Analyzing and Reporting Self-Reported Measures:
- One participant said that she will only report data based on at least seven users, and then report tasks that below a specific, pre-defined threshold. This is a way to identify tasks that may have poor usability, as compared to being able to take relative measures of the usability for different tasks.
- Several participants report the data, but do not focus on it. They usually include the data as part of an appendix or simply de-emphasize the data during their presentation of the usability findings.
- Several participants said it is acceptable to use self-reported measures, but it is very important to explore the data, particularly with respect to inconsistent data. They mentioned that it may be helpful to discard data based on inconsistencies they may see between a self-reported measures and performance measure.
- Several participants like to look at the data at an aggregate level as a clue to see what happened. They will focus on tasks which scored low, and try to ascertain the cause of the low scores.
- One participant said she reports data as a range. She feels it provides more a more accurate assessment of the usability than reporting the data as a mean.
- Several participants indicated that they trust self-reported measures more at the aggregate (post-test) level than at a post-task level. They feel that the overall usability assessment is more reliable than at the individual task-level. There are too many factors which can add noise at the task level.
- One participant only trusts the data for summative testing. A larger sample size (at least 30) will result in more trustworthy data. Also, it is important to be able to validate the data with other metrics.

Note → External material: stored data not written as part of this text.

(* ===== verification/Path.v ===== *)
(** * Paths

    What the control plane uses of [path] and [path/filepath] on Unix: [Clean],
    [IsAbs] and [Join], with the facts that the validation of working
    directories, caches and secret files rests on.  A path is cut at its slashes
    into elements; [Clean] keeps a stack of them. *)
From Stdlib Require Import Ascii.
From S2P Require Import Prelude Model GoStrings.

(** [strings.Split] at slashes. *)
Fixpoint split_slash (s : string) : list string :=
  match s with
  | "" => [""]
  | String c rest =>
      if Ascii.eqb c "/"%char then "" :: split_slash rest
      else match split_slash rest with [] => [String c ""] | h :: t => String c h :: t end
  end.

Definition IsAbs (s : string) : bool := HasPrefix s "/".

(** One element, with the elements before it, the last one first. *)
Definition clean_push (rooted : bool) (stack : list string) (c : string) : list string :=
  if bool_decide (c = "") || bool_decide (c = ".") then stack else
  if bool_decide (c = "..") then
    match stack with
    | [] => if rooted then [] else [".."]
    | top :: below => if bool_decide (top = "..") then ".." :: stack else below
    end
  else c :: stack.

Definition clean_parts (rooted : bool) (s : string) : list string :=
  rev (fold_left (clean_push rooted) (split_slash s) []).

Definition join_slash (parts : list string) : string := String.concat "/" parts.

Definition Clean (s : string) : string :=
  if IsAbs s then "/" +:+ join_slash (clean_parts true s)
  else match clean_parts false s with [] => "." | parts => join_slash parts end.

(** [filepath.Join] of two elements. *)
Definition Join (a b : string) : string :=
  if bool_decide (a = "") then (if bool_decide (b = "") then "" else Clean b)
  else if bool_decide (b = "") then Clean a else Clean (a +:+ "/" +:+ b).

(** ** Elements *)

Lemma app_empty_r (s : string) : s +:+ "" = s.
Proof. induction s as [|c s IH]; [done|]. exact (f_equal (String c) IH). Qed.

Lemma app_assoc_s (a b c : string) : a +:+ (b +:+ c) = (a +:+ b) +:+ c.
Proof. induction a as [|x a IH]; [done|]. exact (f_equal (String x) IH). Qed.

(** An element that [Clean] keeps where it is. *)
Definition proper (c : string) : Prop := c <> "" /\ c <> "." /\ c <> ".." /\ has_byte "/"%char c = false.

(** The elements of a clean relative path: steps up, then names. *)
Definition clean_relative (parts : list string) : Prop :=
  exists up names, parts = repeat ".." up ++ names /\ Forall proper names.

Lemma split_slash_nonempty s : split_slash s <> [].
Proof. destruct s as [|c s]; simpl; [done|]. destruct (Ascii.eqb c "/"%char); [done|]. by destruct (split_slash s). Qed.

Lemma split_slash_plain s : Forall (fun c => has_byte "/"%char c = false) (split_slash s).
Proof.
  induction s as [|c s IH]; simpl; [by repeat constructor|]. destruct (Ascii.eqb_spec c "/"%char) as [->|Hc]; [by constructor|].
  assert (Hb : forall h, has_byte "/"%char h = false -> has_byte "/"%char (String c h) = false).
  { intros h Hh. unfold has_byte in *. cbn [bytes existsb]. rewrite Hh, orb_false_r. apply Z.eqb_neq. intros E.
    apply byte_of_inj in E. congruence. }
  destruct (split_slash s) as [|h t]; [constructor; [by apply Hb|done]|]. inversion IH; subst. constructor; [by apply Hb|done].
Qed.

Lemma split_slash_app a b : has_byte "/"%char a = false ->
  split_slash (a +:+ b) = match split_slash b with [] => [a] | h :: t => (a +:+ h) :: t end.
Proof.
  unfold has_byte. induction a as [|c a IH]; simpl; intros Ha.
  - by destruct (split_slash b) eqn:E; [destruct (split_slash_nonempty b)|].
  - apply orb_false_iff in Ha as [Hc Ha]. destruct (Ascii.eqb_spec c "/"%char) as [->|_]; [discriminate Hc|].
    rewrite (IH Ha). by destruct (split_slash b).
Qed.

Lemma split_slash_one a : has_byte "/"%char a = false -> split_slash a = [a].
Proof. intros Ha. pose proof (split_slash_app a "" Ha) as E. simpl in E. by rewrite !app_empty_r in E. Qed.

(** Joined elements are cut where they were joined. *)
Lemma split_join parts : parts <> [] -> Forall (fun c => has_byte "/"%char c = false) parts -> split_slash (join_slash parts) = parts.
Proof.
  intros Hne Hf. induction Hf as [|c parts Hc Hf IH]; [done|]. destruct parts as [|c' parts]; [by apply split_slash_one|].
  unfold join_slash in *. change (String.concat "/" (c :: c' :: parts)) with (c +:+ "/" +:+ String.concat "/" (c' :: parts)).
  rewrite split_slash_app by done. change ("/" +:+ ?x) with (String "/"%char x). cbn [split_slash Ascii.eqb Bool.eqb].
  rewrite IH by done. by rewrite app_empty_r.
Qed.

Lemma split_slash_sep a b : split_slash (a +:+ String "/"%char b) = split_slash a ++ split_slash b.
Proof.
  induction a as [|c a IH]; [done|]. change ((String c a) +:+ ?x) with (String c (a +:+ x)). cbn [split_slash]. rewrite IH.
  destruct (Ascii.eqb c "/"%char); [done|]. destruct (split_slash a) eqn:E; [by destruct (split_slash_nonempty a)|done].
Qed.

Lemma proper_plain names : Forall proper names -> Forall (fun c => has_byte "/"%char c = false) names.
Proof. intros H. eapply Forall_impl; [exact H|]. by intros c (_ & _ & _ & ?). Qed.

Lemma up_plain n : Forall (fun c => has_byte "/"%char c = false) (repeat ".." n).
Proof. induction n; simpl; by constructor. Qed.

(** ** What [Clean] leaves *)

Lemma push_proper rooted stack c : proper c -> clean_push rooted stack c = c :: stack.
Proof. intros (? & ? & ? & _). unfold clean_push. by rewrite !bool_decide_eq_false_2. Qed.

Lemma push_names rooted names stack :
  Forall proper names -> fold_left (clean_push rooted) names stack = rev names ++ stack.
Proof.
  intros H. revert stack. induction H as [|c names Hc _ IH]; intros stack; simpl; [done|].
  rewrite push_proper by done. by rewrite IH, <- (assoc_L (++)).
Qed.

Lemma push_up n stack : (exists k, stack = repeat ".." k) -> fold_left (clean_push false) (repeat ".." n) stack = repeat ".." n ++ stack.
Proof.
  revert stack. induction n as [|n IH]; intros stack [k ->]; simpl; [done|].
  assert (E : clean_push false (repeat ".." k) ".." = repeat ".." (S k)) by (destruct k; reflexivity).
  rewrite E, IH by (by eexists). rewrite <- !repeat_app. change (".." :: repeat ".." (n + k)) with (repeat ".." (S (n + k))).
  by rewrite Nat.add_succ_r.
Qed.

(** The stack of a relative path: names over steps up. *)
Lemma push_relative stack c :
  has_byte "/"%char c = false -> (exists up names, stack = names ++ repeat ".." up /\ Forall proper names) ->
  exists up names, clean_push false stack c = names ++ repeat ".." up /\ Forall proper names.
Proof.
  intros Hc (up & names & -> & Hn). unfold clean_push. repeat case_bool_decide; simpl; eauto.
  - destruct Hn as [|top names Ht Hn]; simpl.
    + exists (S up), []. destruct up; simpl; by constructor.
    + rewrite bool_decide_eq_false_2 by apply Ht. eauto.
  - exists up, (c :: names). split; [done|]. by constructor.
Qed.

Lemma push_rooted stack c :
  has_byte "/"%char c = false -> Forall proper stack -> Forall proper (clean_push true stack c).
Proof.
  intros Hc Hn. unfold clean_push. repeat case_bool_decide; simpl; try done.
  - destruct Hn as [|top names Ht Hn]; [constructor|]. by rewrite bool_decide_eq_false_2 by apply Ht.
  - by constructor.
Qed.

Lemma clean_parts_relative s : clean_relative (clean_parts false s).
Proof.
  unfold clean_parts. assert (H : exists up names, fold_left (clean_push false) (split_slash s) [] = names ++ repeat ".." up /\ Forall proper names).
  { pose proof (split_slash_plain s) as Hp. revert Hp. assert (H0 : exists up names, ([] : list string) = names ++ repeat ".." up /\ Forall proper names).
    { exists 0%nat, []. by split. }
    revert H0. generalize (@nil string). induction (split_slash s) as [|c l IH]; intros stack H0 Hp; simpl; [done|].
    inversion Hp; subst. apply IH; [by apply push_relative|done]. }
  destruct H as (up & names & -> & Hn). exists up, (rev names). split; [|by apply Forall_rev].
  by rewrite rev_app_distr, rev_repeat.
Qed.

Lemma clean_parts_rooted s : Forall proper (clean_parts true s).
Proof.
  unfold clean_parts. apply Forall_rev. pose proof (split_slash_plain s) as Hp. revert Hp.
  assert (H0 : Forall proper []) by constructor. revert H0. generalize (@nil string).
  induction (split_slash s) as [|c l IH]; intros stack H0 Hp; simpl; [done|]. inversion Hp; subst. apply IH; [by apply push_rooted|done].
Qed.

(** A clean absolute path, from its elements and back. *)
Lemma clean_parts_abs parts : Forall proper parts -> clean_parts true ("/" +:+ join_slash parts) = parts.
Proof.
  intros H. unfold clean_parts. change ("/" +:+ ?x) with (String "/"%char x). cbn [split_slash Ascii.eqb Bool.eqb].
  destruct (decide (parts = [])) as [->|Hne]; [done|]. rewrite split_join by (done || by apply proper_plain).
  simpl. by rewrite push_names, app_nil_r, rev_involutive.
Qed.

Lemma clean_parts_join up names :
  up <> 0%nat \/ names <> [] -> Forall proper names ->
  clean_parts false (join_slash (repeat ".." up ++ names)) = repeat ".." up ++ names.
Proof.
  intros Hne H. unfold clean_parts. rewrite split_join.
  - rewrite fold_left_app, push_up by (by exists 0%nat). rewrite app_nil_r, push_names by done. by rewrite rev_app_distr, rev_involutive, rev_repeat.
  - destruct up, names; try done. by destruct Hne.
  - apply Forall_app. split; [apply up_plain|by apply proper_plain].
Qed.

(** ** Staying below a directory *)

(** The test of [validateJob] and of [resolveWorkingDirectory] on a clean path. *)
Definition escapes (clean : string) : bool := bool_decide (clean = "..") || HasPrefix clean "../".

(** A relative path that does not escape is the directory itself, or names
    below it. *)
Lemma inside_names s :
  IsAbs s = false -> escapes (Clean s) = false ->
  Clean s = "." \/ exists names, names <> [] /\ Forall proper names /\ Clean s = join_slash names.
Proof.
  unfold Clean. intros -> He. destruct (clean_parts_relative s) as (up & names & E & Hn). rewrite E in *.
  destruct up as [|up].
  - destruct names as [|c names]; [by left|]. right. exists (c :: names). by repeat split.
  - exfalso. unfold escapes in He. apply orb_false_iff in He as [H1 H2]. apply bool_decide_eq_false in H1.
    simpl in *. destruct (repeat ".." up ++ names) as [|c l]; [by apply H1|]. unfold HasPrefix in H2.
    change (join_slash (".." :: c :: l)) with (".." +:+ "/" +:+ join_slash (c :: l)) in H2. simpl in H2.
    by destruct (join_slash (c :: l)).
Qed.

Lemma proper_first c names :
  Forall proper (c :: names) -> exists b rest, join_slash (c :: names) = String b rest /\ b <> "/"%char.
Proof.
  intros H. inversion H as [|? ? (Hc & _ & _ & Hb) _]; subst. destruct c as [|b c]; [done|].
  exists b. destruct names; simpl; eexists; (split; [reflexivity|]); intros ->; by unfold has_byte in Hb.
Qed.

Lemma join_relative names : names <> [] -> Forall proper names -> IsAbs (join_slash names) = false /\ join_slash names <> "".
Proof.
  intros Hne H. destruct names as [|c names]; [done|]. destruct (proper_first c names H) as (b & rest & -> & Hb).
  split; [|done]. unfold IsAbs, HasPrefix. cbn [String.prefix]. destruct (Ascii.ascii_dec _ _); congruence.
Qed.

(** A clean relative path is clean. *)
Lemma Clean_names names : names <> [] -> Forall proper names -> Clean (join_slash names) = join_slash names.
Proof.
  intros Hne H. unfold Clean. destruct (join_relative names Hne H) as [-> _].
  pose proof (clean_parts_join 0 names (or_intror Hne) H) as E. simpl in E. rewrite E. by destruct names.
Qed.

Lemma IsAbs_slash s : IsAbs (String "/"%char s) = true.
Proof. unfold IsAbs, HasPrefix. cbn [String.prefix]. by destruct (Ascii.ascii_dec _ _), s. Qed.

(** Joining names to a clean absolute path appends them. *)
Lemma Join_names parts names :
  Forall proper parts -> names <> [] -> Forall proper names ->
  Join ("/" +:+ join_slash parts) (join_slash names) = "/" +:+ join_slash (parts ++ names).
Proof.
  intros Hp Hne Hn. unfold Join. destruct (join_relative names Hne Hn) as [_ H0]. rewrite !bool_decide_eq_false_2 by done.
  unfold Clean. change (("/" +:+ ?x) +:+ "/" +:+ ?y) with (String "/"%char (x +:+ String "/"%char y)).
  rewrite IsAbs_slash. do 2 f_equal. unfold clean_parts.
  cbn [split_slash Ascii.eqb Bool.eqb]. rewrite split_slash_sep, (split_join names) by (done || by apply proper_plain).
  change (fold_left _ ("" :: ?l) []) with (fold_left (clean_push true) l []). rewrite fold_left_app, push_names by done.
  rewrite rev_app_distr, rev_involutive. f_equal.
  destruct (decide (parts = [])) as [->|Hpe]; [done|]. rewrite split_join by (done || by apply proper_plain).
  by rewrite push_names, app_nil_r, rev_involutive.
Qed.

None of the participants had a “black or white” approach to self-reported measures. None of the participants felt that self-reported measures are so unreliable that they should not be used in any type of usability evaluation. Also, none of the participants felt that self-reported measures offer unquestionably reliable and valid data.
My original assumption that there were “two-schools of thought” does not seem well founded. All participants I spoke with perceive self-reported measures as having at least some value, but with some major concerns about the reliability of the data. The best use of self-reported measures is a way to probe during an usability evaluation, and used along side other usability metrics.